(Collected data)
⟨
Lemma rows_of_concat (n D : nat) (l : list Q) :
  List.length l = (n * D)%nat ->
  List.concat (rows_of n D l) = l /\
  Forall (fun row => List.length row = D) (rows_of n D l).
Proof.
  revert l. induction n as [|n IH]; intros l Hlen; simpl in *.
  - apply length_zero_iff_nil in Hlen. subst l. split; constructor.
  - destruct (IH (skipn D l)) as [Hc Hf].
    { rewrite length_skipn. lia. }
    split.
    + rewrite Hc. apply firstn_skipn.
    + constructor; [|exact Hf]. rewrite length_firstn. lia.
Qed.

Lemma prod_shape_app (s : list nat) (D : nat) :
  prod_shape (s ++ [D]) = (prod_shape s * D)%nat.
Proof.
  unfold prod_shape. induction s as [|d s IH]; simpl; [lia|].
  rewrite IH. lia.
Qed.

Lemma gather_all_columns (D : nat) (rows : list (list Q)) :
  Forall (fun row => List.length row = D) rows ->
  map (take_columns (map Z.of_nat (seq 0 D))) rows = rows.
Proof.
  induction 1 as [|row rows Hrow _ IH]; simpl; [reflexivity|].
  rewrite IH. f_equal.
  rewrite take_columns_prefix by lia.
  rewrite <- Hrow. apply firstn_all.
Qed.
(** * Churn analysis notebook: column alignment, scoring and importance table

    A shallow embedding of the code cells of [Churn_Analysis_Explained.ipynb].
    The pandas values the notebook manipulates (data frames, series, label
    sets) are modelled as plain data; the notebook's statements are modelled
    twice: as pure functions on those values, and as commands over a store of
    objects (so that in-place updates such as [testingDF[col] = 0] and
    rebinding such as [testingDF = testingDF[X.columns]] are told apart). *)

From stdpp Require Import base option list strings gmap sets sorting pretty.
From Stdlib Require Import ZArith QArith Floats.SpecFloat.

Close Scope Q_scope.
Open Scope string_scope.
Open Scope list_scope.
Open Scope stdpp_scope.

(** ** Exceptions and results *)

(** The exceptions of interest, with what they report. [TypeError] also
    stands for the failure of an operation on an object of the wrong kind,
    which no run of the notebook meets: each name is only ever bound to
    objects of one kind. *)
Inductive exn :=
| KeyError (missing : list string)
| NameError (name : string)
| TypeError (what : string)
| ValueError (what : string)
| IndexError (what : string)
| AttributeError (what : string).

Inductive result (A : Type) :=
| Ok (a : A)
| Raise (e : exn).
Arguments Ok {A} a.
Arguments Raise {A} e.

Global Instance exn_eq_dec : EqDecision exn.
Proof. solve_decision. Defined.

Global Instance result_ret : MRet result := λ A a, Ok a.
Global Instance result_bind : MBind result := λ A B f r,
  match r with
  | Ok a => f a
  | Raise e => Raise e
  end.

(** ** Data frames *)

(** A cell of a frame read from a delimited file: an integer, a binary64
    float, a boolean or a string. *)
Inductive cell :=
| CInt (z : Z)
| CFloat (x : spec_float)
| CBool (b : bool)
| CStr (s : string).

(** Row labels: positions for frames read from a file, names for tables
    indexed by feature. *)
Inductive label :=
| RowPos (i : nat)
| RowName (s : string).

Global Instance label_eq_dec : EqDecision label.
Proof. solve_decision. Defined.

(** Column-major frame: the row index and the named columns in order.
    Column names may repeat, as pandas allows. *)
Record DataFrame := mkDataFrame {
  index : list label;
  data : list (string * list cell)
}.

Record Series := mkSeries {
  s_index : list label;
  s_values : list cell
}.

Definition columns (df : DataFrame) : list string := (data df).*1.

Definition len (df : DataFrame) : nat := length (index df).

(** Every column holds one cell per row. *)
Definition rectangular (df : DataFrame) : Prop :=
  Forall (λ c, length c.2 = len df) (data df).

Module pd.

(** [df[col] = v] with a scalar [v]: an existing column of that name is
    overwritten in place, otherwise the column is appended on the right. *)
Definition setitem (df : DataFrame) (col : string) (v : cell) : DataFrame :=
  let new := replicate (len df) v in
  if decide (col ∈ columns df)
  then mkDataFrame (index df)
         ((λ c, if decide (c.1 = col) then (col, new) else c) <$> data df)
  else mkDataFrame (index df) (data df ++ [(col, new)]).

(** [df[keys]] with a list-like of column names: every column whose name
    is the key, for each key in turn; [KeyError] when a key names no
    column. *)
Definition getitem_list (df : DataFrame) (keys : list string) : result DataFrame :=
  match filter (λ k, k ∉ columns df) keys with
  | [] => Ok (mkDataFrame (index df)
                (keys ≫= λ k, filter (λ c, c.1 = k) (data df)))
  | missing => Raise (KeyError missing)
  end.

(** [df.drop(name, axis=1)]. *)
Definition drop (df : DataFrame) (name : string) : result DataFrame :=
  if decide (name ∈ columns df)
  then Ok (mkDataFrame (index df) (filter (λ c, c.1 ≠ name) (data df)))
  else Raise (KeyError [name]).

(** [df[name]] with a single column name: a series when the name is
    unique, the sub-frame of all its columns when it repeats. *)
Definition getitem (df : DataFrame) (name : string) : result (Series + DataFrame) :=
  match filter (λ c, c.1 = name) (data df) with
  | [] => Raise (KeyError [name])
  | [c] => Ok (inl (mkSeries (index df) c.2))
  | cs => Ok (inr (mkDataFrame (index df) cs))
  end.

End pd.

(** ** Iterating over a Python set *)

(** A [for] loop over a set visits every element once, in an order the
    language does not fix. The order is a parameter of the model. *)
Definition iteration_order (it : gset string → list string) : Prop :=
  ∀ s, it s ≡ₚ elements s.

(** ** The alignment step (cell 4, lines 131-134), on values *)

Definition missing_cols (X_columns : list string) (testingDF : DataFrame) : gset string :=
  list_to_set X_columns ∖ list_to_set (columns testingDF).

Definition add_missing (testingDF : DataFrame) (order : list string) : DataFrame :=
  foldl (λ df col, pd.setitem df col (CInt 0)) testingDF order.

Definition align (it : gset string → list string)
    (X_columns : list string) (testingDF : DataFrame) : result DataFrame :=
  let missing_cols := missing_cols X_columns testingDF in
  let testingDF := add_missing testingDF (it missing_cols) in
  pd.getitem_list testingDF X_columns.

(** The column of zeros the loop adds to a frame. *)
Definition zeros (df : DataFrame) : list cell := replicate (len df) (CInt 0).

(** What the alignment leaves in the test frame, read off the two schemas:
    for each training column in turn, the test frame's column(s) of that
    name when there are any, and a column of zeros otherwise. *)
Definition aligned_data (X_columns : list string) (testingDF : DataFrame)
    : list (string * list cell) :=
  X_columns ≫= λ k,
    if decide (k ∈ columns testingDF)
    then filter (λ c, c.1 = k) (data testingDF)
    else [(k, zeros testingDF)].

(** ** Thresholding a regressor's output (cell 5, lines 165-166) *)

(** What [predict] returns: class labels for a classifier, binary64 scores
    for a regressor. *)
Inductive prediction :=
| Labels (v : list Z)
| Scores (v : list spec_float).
⟩
#### [Try it]
Apply a filter for "Lemma" to the data above, then copy each line that matches.

#### [Exercise result]
Lemma rows_of_concat (n D : nat) (l : list Q) :
Lemma prod_shape_app (s : list nat) (D : nat) :
Lemma gather_all_columns (D : nat) (rows : list (list Q)) :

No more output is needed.